Task to carry out: Two lines below mark the span: the one containing "(lw_hi w - lw_lo" and the one containing "destruct (Z.eqb_spec (lw_hi (win (i". Set down both, plus every line between, exactly as they stand, and nothing else.

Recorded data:
──────────────────────────────
(** X20: the runs of the fragment that [build_emline_model_jacobian]
    returns.  On valid input with one weight per bin, column [i] of the
    [3 N] columns belongs to line [j = i mod N]; its run is empty ([0, 0))
    when the line is skipped and is [max(lo - 1, 0), hi) otherwise, and it
    fits the width of the value rows.  When no filled-in window reaches the
    last edge, the fragment is well formed over the [nbins] bins, which is
    what [_matvec_J] and [_rmatvec_J] need; when the window of some line
    reaches the last edge, the run of that line ends at [nbins + 1], one row
    past the last bin, and the fragment is not well formed. *)
Theorem build_emline_model_jacobian_fragment_runs (env : jit_env)
    (parameters obs_weights obs_bin_edges log_obs_bin_edges : list R)
    (redshift : R) (line_wavelengths : list R) :
  let N := length line_wavelengths in
  let nbins := (length obs_bin_edges - 1)%nat in
  let win j := line_window_at parameters log_obs_bin_edges redshift
                 line_wavelengths j in
  valid_model_input parameters obs_bin_edges log_obs_bin_edges redshift
    line_wavelengths ->
  length obs_weights = nbins ->
  (boundscheck env = false \/
   forall j, (j < N)%nat ->
     (lw_hi (win j) < Z.of_nat (length obs_bin_edges))%Z) ->
  exists starts ends dd,
    build_emline_model_jacobian env parameters obs_weights obs_bin_edges
      log_obs_bin_edges redshift line_wavelengths = Ok (starts, ends, dd) /\
    (forall i, (i < 3 * N)%nat ->
       let w := win (i mod N) in
       nth i starts 0%Z =
         (if (lw_hi w =? lw_lo w)%Z then 0
          else if (lw_lo w =? 0)%Z then 0 else lw_lo w - 1)%Z /\
       nth i ends 0%Z = (if (lw_hi w =? lw_lo w)%Z then 0 else lw_hi w)%Z /\
       (nth i ends 0 - nth i starts 0 <= Z.of_nat (shape1 dd))%Z) /\
    ((forall j, (j < N)%nat -> (lw_lo (win j) < lw_hi (win j))%Z ->
        (lw_hi (win j) < Z.of_nat (length obs_bin_edges))%Z) ->
     fragment_wf (starts, ends, dd) nbins) /\
    (forall j, (j < N)%nat -> (lw_lo (win j) < lw_hi (win j))%Z ->
       lw_hi (win j) = Z.of_nat (length obs_bin_edges) ->
       nth j ends 0%Z = (Z.of_nat nbins + 1)%Z /\
       ~ fragment_wf (starts, ends, dd) nbins).
Proof.
  intros N nbins win Hvalid Hwl Hread.
  destruct (build_emline_model_jacobian_ok env parameters obs_weights
              obs_bin_edges log_obs_bin_edges redshift line_wavelengths
              Hvalid Hwl Hread)
    as (starts & ends & rws & Wd & Hjac & Hls & Hle & Hlr & Hrows & Hruns & _).
  fold N in Hls, Hle, Hlr, Hrows, Hruns.
  pose proof Hvalid as [HN Hp He Hl _ _ _ _ _]. fold N in HN, Hp.
  assert (Hcol : forall i, (i < 3 * N)%nat ->
    let w := win (i mod N) in
    nth i (mytile starts 3) 0%Z =
      (if (lw_hi w =? lw_lo w)%Z then 0
       else if (lw_lo w =? 0)%Z then 0 else lw_lo w - 1)%Z /\
    nth i (mytile ends 3) 0%Z =
      (if (lw_hi w =? lw_lo w)%Z then 0 else lw_hi w)%Z /\
    (lw_hi w - lw_lo w + 2 <= Z.of_nat Wd)%Z /\
    (0 <= lw_lo w <= lw_hi w)%Z).
  { intros i Hi w.
    assert (Hj : (i mod N < N)%nat) by (apply Nat.mod_upper_bound; lia).
    destruct (Hruns (i mod N) Hj) as (Hfit & Hs & He').
    rewrite !nth_mytile_3 by lia. rewrite Hls, Hle.
    split; [exact Hs|]. split; [exact He'|]. split; [exact Hfit|].
    apply (win_lo_le_hi parameters obs_bin_edges log_obs_bin_edges redshift
             line_wavelengths Hvalid (i mod N) Hj). }
  exists (mytile starts 3), (mytile ends 3), (Array2 (3 * N) Wd rws).
  split; [exact Hjac|]. split; [|split].
  - intros i Hi w. destruct (Hcol i Hi) as (Hs & He' & Hfit & Hlohi).
    fold w in Hs, He', Hfit, Hlohi.
    split; [exact Hs|]. split; [exact He'|]. rewrite Hs, He'. cbn [shape1].
    destruct (Z.eqb_spec (lw_hi w) (lw_lo w)); [lia|].
    destruct (Z.eqb_spec (lw_lo w) 0); lia.
  - intros Hin. unfold fragment_wf.
    split; [rewrite !length_mytile; lia|]. split.
    { split; [exact Hlr|]. cbn [rows shape1].
      apply Forall_forall. intros row Hrow.
      apply list_elem_of_lookup in Hrow as (r & Hr).
      rewrite <- (nth_lookup_Some _ _ [] _ Hr). apply Hrows.
      apply lookup_lt_Some in Hr. lia. }
    split; [cbn [shape0]; rewrite length_mytile; lia|].
    intros i Hi. rewrite length_mytile, Hls in Hi.
    destruct (Hcol i Hi) as (Hs & He' & Hfit & Hlohi).
    assert (Hj : (i mod N < N)%nat) by (apply Nat.mod_upper_bound; lia).
    specialize (Hin (i mod N) Hj).
    rewrite Hs, He'. cbn [shape1]. unfold nbins.
    destruct (Z.eqb_spec (lw_hi (win (i mod N))) (lw_lo (win (i mod N))));
      [lia|].
    destruct (Z.eqb_spec (lw_lo (win (i mod N))) 0); lia.
  - intros j Hj Hlt Hend.
    destruct (Hcol j ltac:(lia)) as (_ & He' & _).
    rewrite Nat.mod_small in He' by exact Hj.
    destruct (Z.eqb_spec (lw_hi (win j)) (lw_lo (win j))) in He'; [lia|].
    assert (Hej : nth j (mytile ends 3) 0%Z = (Z.of_nat nbins + 1)%Z)
      by (rewrite He', Hend; unfold nbins; lia).
    split; [exact Hej|].
    intros (_ & _ & _ & Hwf).
    specialize (Hwf j ltac:(rewrite length_mytile; lia)).
    destruct Hwf as (_ & Hle' & _). rewrite Hej in Hle'. lia.
Qed.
──────────────────────────────
Exercise solution:
    (lw_hi w - lw_lo w + 2 <= Z.of_nat Wd)%Z /\
    (0 <= lw_lo w <= lw_hi w)%Z).
  { intros i Hi w.
    assert (Hj : (i mod N < N)%nat) by (apply Nat.mod_upper_bound; lia).
    destruct (Hruns (i mod N) Hj) as (Hfit & Hs & He').
    rewrite !nth_mytile_3 by lia. rewrite Hls, Hle.
    split; [exact Hs|]. split; [exact He'|]. split; [exact Hfit|].
    apply (win_lo_le_hi parameters obs_bin_edges log_obs_bin_edges redshift
             line_wavelengths Hvalid (i mod N) Hj). }
  exists (mytile starts 3), (mytile ends 3), (Array2 (3 * N) Wd rws).
  split; [exact Hjac|]. split; [|split].
  - intros i Hi w. destruct (Hcol i Hi) as (Hs & He' & Hfit & Hlohi).
    fold w in Hs, He', Hfit, Hlohi.
    split; [exact Hs|]. split; [exact He'|]. rewrite Hs, He'. cbn [shape1].
    destruct (Z.eqb_spec (lw_hi w) (lw_lo w)); [lia|].
    destruct (Z.eqb_spec (lw_lo w) 0); lia.
  - intros Hin. unfold fragment_wf.
    split; [rewrite !length_mytile; lia|]. split.
    { split; [exact Hlr|]. cbn [rows shape1].
      apply Forall_forall. intros row Hrow.
      apply list_elem_of_lookup in Hrow as (r & Hr).
      rewrite <- (nth_lookup_Some _ _ [] _ Hr). apply Hrows.
      apply lookup_lt_Some in Hr. lia. }
    split; [cbn [shape0]; rewrite length_mytile; lia|].
    intros i Hi. rewrite length_mytile, Hls in Hi.
    destruct (Hcol i Hi) as (Hs & He' & Hfit & Hlohi).
    assert (Hj : (i mod N < N)%nat) by (apply Nat.mod_upper_bound; lia).
    specialize (Hin (i mod N) Hj).
    rewrite Hs, He'. cbn [shape1]. unfold nbins.
    destruct (Z.eqb_spec (lw_hi (win (i mod N))) (lw_lo (win (i mod N))));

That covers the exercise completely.